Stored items

++++++

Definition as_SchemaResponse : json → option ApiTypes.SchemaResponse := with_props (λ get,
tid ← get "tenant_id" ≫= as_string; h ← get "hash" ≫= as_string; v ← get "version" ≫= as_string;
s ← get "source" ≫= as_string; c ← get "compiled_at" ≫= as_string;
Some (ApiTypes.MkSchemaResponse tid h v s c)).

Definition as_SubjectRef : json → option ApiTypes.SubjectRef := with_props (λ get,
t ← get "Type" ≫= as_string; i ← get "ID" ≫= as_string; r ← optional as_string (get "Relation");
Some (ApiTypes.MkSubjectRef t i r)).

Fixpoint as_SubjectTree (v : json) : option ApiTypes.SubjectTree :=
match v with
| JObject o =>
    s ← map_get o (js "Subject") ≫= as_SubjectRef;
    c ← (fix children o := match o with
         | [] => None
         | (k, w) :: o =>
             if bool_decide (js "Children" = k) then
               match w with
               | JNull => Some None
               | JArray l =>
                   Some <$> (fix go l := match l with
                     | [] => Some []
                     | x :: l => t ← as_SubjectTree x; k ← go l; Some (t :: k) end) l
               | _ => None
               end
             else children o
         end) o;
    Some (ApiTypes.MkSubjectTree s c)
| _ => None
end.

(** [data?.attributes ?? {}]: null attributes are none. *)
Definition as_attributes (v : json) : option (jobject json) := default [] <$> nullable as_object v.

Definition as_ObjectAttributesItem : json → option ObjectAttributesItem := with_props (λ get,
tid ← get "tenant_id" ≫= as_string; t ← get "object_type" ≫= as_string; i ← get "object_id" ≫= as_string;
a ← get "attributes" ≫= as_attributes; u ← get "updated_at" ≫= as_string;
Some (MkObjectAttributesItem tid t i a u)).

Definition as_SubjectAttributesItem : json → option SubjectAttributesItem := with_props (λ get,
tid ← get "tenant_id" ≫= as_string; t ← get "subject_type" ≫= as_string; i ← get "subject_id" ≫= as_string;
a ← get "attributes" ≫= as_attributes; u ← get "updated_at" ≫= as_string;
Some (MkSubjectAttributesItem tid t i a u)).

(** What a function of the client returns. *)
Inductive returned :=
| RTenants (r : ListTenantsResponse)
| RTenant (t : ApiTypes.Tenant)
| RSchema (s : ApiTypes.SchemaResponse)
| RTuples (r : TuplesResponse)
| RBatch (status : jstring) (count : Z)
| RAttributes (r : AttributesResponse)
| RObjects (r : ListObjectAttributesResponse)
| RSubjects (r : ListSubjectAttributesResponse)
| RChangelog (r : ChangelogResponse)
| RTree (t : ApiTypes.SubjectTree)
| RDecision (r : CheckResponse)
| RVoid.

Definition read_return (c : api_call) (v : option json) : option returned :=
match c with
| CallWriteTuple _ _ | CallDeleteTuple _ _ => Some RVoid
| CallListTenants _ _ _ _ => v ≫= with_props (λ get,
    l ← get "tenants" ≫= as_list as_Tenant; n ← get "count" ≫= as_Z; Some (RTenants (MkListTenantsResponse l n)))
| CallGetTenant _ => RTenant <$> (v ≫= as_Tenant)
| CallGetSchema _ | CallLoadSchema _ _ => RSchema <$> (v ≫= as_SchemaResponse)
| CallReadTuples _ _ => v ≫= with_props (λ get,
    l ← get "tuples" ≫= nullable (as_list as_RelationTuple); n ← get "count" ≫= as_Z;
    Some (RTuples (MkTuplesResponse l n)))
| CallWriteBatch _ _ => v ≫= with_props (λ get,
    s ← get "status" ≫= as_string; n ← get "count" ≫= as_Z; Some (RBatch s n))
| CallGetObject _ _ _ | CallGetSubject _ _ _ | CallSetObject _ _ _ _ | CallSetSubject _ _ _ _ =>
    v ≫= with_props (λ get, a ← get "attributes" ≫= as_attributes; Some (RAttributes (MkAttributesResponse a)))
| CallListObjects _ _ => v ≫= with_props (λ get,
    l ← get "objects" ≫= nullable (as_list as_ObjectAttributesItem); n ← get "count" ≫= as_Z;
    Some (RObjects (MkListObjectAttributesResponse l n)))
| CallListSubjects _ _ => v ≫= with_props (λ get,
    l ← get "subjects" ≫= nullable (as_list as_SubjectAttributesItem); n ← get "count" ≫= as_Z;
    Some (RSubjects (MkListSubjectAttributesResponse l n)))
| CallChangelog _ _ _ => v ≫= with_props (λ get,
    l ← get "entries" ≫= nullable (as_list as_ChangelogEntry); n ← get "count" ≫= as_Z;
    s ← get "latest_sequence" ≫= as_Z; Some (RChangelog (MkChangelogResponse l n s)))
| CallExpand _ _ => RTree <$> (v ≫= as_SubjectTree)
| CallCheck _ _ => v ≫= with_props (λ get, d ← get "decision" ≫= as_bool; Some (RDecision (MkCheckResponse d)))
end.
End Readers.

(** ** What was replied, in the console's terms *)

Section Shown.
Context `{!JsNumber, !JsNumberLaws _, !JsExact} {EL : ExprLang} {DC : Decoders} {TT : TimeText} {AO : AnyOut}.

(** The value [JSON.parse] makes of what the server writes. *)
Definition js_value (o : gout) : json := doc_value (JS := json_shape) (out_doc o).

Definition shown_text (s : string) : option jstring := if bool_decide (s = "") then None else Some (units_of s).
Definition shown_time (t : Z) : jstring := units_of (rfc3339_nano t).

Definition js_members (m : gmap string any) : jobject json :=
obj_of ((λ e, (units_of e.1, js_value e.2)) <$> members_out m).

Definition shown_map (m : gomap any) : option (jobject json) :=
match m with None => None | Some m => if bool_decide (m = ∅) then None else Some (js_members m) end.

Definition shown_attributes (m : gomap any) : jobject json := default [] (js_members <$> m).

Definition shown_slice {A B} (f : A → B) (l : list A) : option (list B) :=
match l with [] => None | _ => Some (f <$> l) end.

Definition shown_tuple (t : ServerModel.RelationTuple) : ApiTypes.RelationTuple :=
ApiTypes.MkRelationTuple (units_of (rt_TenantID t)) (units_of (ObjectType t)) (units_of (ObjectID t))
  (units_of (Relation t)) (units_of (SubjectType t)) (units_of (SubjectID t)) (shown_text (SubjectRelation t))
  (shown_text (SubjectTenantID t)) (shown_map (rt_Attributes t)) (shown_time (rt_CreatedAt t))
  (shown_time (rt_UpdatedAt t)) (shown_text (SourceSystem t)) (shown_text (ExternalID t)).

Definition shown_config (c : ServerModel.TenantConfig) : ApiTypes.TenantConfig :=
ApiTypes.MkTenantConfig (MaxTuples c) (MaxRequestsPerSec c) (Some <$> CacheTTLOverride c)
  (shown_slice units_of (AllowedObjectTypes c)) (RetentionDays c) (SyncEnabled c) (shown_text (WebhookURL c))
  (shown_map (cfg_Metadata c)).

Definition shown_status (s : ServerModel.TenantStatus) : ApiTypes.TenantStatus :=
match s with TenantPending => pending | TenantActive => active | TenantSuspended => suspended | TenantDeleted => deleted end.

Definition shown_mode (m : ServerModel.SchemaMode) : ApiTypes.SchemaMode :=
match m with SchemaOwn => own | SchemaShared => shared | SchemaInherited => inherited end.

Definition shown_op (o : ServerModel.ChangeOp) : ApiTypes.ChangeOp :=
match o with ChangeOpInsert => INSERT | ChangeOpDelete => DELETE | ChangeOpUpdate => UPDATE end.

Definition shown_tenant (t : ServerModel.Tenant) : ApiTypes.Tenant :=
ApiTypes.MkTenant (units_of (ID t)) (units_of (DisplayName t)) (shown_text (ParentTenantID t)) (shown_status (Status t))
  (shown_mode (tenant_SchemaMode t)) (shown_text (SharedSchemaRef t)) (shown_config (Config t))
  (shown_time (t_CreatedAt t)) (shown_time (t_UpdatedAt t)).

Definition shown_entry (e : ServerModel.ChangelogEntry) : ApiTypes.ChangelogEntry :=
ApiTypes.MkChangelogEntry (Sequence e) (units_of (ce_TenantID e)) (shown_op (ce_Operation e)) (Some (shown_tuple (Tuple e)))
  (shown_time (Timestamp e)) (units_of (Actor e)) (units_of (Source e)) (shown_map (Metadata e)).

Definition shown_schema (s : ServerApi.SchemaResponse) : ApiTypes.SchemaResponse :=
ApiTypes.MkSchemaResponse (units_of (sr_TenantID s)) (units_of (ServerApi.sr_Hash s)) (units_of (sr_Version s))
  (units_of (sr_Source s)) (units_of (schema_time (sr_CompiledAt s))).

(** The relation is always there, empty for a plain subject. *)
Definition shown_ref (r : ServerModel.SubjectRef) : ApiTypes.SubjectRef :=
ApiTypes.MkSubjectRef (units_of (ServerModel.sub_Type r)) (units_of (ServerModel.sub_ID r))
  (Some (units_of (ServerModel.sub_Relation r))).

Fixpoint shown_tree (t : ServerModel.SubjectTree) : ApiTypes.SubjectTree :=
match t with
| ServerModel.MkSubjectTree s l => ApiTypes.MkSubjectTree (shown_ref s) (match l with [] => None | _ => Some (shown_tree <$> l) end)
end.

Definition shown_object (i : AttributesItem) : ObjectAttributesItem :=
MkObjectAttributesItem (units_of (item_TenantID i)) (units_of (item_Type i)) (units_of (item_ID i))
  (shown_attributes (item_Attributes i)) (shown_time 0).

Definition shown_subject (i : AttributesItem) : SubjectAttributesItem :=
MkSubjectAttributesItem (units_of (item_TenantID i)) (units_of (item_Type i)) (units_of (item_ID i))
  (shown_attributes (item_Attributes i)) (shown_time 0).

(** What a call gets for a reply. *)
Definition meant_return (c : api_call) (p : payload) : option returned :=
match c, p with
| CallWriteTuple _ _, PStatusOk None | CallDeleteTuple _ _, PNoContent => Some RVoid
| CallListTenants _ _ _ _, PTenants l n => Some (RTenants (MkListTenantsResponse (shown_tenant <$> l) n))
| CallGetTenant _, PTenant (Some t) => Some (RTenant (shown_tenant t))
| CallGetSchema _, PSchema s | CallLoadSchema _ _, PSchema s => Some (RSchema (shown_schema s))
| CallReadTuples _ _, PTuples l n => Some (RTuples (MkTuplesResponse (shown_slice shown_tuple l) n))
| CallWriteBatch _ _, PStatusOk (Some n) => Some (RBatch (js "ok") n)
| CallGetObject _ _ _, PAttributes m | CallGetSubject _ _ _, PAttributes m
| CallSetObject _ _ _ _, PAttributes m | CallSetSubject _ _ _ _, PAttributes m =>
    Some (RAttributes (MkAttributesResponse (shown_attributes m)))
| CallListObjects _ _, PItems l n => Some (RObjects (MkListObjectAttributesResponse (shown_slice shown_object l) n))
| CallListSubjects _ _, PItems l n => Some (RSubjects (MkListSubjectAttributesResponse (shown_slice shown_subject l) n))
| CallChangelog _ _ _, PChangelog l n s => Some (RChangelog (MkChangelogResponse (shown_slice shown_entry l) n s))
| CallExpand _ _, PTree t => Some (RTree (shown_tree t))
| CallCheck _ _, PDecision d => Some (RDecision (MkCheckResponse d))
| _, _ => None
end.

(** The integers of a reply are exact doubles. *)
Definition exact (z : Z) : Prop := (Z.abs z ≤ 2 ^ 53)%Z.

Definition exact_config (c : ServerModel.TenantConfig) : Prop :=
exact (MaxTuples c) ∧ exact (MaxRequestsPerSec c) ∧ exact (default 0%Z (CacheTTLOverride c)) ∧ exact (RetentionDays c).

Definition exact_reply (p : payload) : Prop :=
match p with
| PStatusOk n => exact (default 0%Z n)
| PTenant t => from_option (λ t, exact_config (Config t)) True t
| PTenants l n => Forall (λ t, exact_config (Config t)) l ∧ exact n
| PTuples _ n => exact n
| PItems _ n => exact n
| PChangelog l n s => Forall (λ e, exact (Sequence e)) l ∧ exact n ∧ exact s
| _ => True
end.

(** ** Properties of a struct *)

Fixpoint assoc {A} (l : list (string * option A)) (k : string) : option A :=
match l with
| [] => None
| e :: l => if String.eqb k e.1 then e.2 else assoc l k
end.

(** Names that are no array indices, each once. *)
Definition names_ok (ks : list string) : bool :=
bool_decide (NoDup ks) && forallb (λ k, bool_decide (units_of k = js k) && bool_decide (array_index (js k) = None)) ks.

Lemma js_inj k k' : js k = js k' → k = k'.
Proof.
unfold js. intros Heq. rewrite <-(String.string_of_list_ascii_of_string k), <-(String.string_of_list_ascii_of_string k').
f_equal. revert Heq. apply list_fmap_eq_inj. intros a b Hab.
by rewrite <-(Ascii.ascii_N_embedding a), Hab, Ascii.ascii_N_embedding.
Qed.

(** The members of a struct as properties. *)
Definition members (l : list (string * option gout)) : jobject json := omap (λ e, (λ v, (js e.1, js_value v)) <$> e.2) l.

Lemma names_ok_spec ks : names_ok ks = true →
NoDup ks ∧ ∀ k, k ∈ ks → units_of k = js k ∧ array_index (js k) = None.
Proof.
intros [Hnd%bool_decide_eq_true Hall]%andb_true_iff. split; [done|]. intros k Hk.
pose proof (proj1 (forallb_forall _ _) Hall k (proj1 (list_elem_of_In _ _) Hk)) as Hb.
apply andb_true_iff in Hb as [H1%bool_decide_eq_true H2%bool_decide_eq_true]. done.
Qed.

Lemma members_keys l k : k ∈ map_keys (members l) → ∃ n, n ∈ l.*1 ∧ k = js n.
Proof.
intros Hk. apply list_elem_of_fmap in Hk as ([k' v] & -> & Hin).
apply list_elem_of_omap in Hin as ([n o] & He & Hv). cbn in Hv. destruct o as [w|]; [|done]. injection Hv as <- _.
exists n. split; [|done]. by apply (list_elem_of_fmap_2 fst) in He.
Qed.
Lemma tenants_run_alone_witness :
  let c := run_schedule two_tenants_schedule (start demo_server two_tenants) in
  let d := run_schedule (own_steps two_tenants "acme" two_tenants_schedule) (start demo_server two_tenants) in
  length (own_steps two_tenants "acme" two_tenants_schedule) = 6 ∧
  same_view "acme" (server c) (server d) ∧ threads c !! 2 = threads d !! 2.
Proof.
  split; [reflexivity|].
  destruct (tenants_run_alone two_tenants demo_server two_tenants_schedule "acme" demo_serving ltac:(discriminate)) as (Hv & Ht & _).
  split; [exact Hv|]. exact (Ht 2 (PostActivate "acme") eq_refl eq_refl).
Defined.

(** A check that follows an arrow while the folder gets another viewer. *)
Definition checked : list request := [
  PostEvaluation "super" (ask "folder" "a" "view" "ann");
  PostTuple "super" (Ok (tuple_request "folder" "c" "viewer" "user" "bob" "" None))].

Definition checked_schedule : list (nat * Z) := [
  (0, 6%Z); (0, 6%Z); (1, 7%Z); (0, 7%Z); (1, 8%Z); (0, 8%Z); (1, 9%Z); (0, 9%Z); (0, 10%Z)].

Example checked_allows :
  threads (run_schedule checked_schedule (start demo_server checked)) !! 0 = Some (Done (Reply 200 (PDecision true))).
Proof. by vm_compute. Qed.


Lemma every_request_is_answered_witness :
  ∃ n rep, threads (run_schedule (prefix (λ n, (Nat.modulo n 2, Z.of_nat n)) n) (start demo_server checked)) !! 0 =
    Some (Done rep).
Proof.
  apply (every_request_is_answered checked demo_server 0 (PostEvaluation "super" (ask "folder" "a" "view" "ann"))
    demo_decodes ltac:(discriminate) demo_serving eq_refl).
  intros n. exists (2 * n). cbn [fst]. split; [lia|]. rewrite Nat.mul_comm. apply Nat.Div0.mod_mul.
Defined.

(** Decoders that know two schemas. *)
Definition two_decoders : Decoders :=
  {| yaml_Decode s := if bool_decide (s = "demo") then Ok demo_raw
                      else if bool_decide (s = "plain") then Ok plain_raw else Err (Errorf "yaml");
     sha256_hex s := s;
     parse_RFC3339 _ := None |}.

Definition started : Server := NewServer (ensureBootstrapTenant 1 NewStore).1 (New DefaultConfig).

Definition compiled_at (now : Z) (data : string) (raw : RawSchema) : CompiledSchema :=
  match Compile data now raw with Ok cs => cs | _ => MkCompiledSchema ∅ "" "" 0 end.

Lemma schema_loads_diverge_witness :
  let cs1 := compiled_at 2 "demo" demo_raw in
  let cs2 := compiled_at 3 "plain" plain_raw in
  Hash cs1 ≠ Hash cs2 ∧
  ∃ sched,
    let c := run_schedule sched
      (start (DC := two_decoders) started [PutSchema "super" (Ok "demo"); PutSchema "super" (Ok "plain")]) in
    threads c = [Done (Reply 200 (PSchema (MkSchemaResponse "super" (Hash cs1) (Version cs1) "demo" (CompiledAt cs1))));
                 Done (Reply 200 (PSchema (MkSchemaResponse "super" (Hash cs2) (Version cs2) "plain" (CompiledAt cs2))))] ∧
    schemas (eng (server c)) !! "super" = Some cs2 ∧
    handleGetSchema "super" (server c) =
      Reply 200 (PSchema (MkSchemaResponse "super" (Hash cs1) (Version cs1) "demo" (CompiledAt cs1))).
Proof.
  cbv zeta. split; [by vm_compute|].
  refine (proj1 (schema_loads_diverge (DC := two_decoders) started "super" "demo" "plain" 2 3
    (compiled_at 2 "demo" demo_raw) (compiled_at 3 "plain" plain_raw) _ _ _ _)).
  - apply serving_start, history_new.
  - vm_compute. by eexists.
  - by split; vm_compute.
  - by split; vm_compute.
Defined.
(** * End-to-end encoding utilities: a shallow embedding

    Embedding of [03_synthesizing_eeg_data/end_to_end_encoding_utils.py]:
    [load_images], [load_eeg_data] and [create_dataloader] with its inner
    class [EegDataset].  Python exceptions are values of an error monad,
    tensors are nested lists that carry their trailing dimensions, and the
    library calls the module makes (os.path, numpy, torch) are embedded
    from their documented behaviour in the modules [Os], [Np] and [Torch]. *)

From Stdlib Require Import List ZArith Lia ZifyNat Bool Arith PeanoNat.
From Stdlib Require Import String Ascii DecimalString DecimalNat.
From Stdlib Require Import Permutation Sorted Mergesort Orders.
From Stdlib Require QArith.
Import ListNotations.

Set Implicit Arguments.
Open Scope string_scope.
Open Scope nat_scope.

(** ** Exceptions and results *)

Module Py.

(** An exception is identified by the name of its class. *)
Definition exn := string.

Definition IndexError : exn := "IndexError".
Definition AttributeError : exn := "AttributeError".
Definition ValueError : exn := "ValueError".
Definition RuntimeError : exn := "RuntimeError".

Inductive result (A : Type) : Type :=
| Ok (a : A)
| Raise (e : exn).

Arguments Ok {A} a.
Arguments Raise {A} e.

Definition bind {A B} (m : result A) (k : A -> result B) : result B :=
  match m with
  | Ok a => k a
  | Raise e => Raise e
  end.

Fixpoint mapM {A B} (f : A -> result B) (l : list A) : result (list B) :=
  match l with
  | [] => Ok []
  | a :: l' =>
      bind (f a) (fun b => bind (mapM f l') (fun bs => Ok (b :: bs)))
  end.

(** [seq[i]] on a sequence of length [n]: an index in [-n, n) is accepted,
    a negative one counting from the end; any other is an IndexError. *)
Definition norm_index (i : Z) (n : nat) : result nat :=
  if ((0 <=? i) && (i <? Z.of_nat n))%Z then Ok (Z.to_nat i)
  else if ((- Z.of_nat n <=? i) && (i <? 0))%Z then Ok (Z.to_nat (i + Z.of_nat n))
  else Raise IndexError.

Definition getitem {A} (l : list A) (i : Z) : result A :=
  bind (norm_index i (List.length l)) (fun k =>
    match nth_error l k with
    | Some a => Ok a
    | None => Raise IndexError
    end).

++++++

# WHAT YOU SHOULD DO
Report only the number of lines, among the records above, that contain the word "RAttributes".

# THE ANSWER
3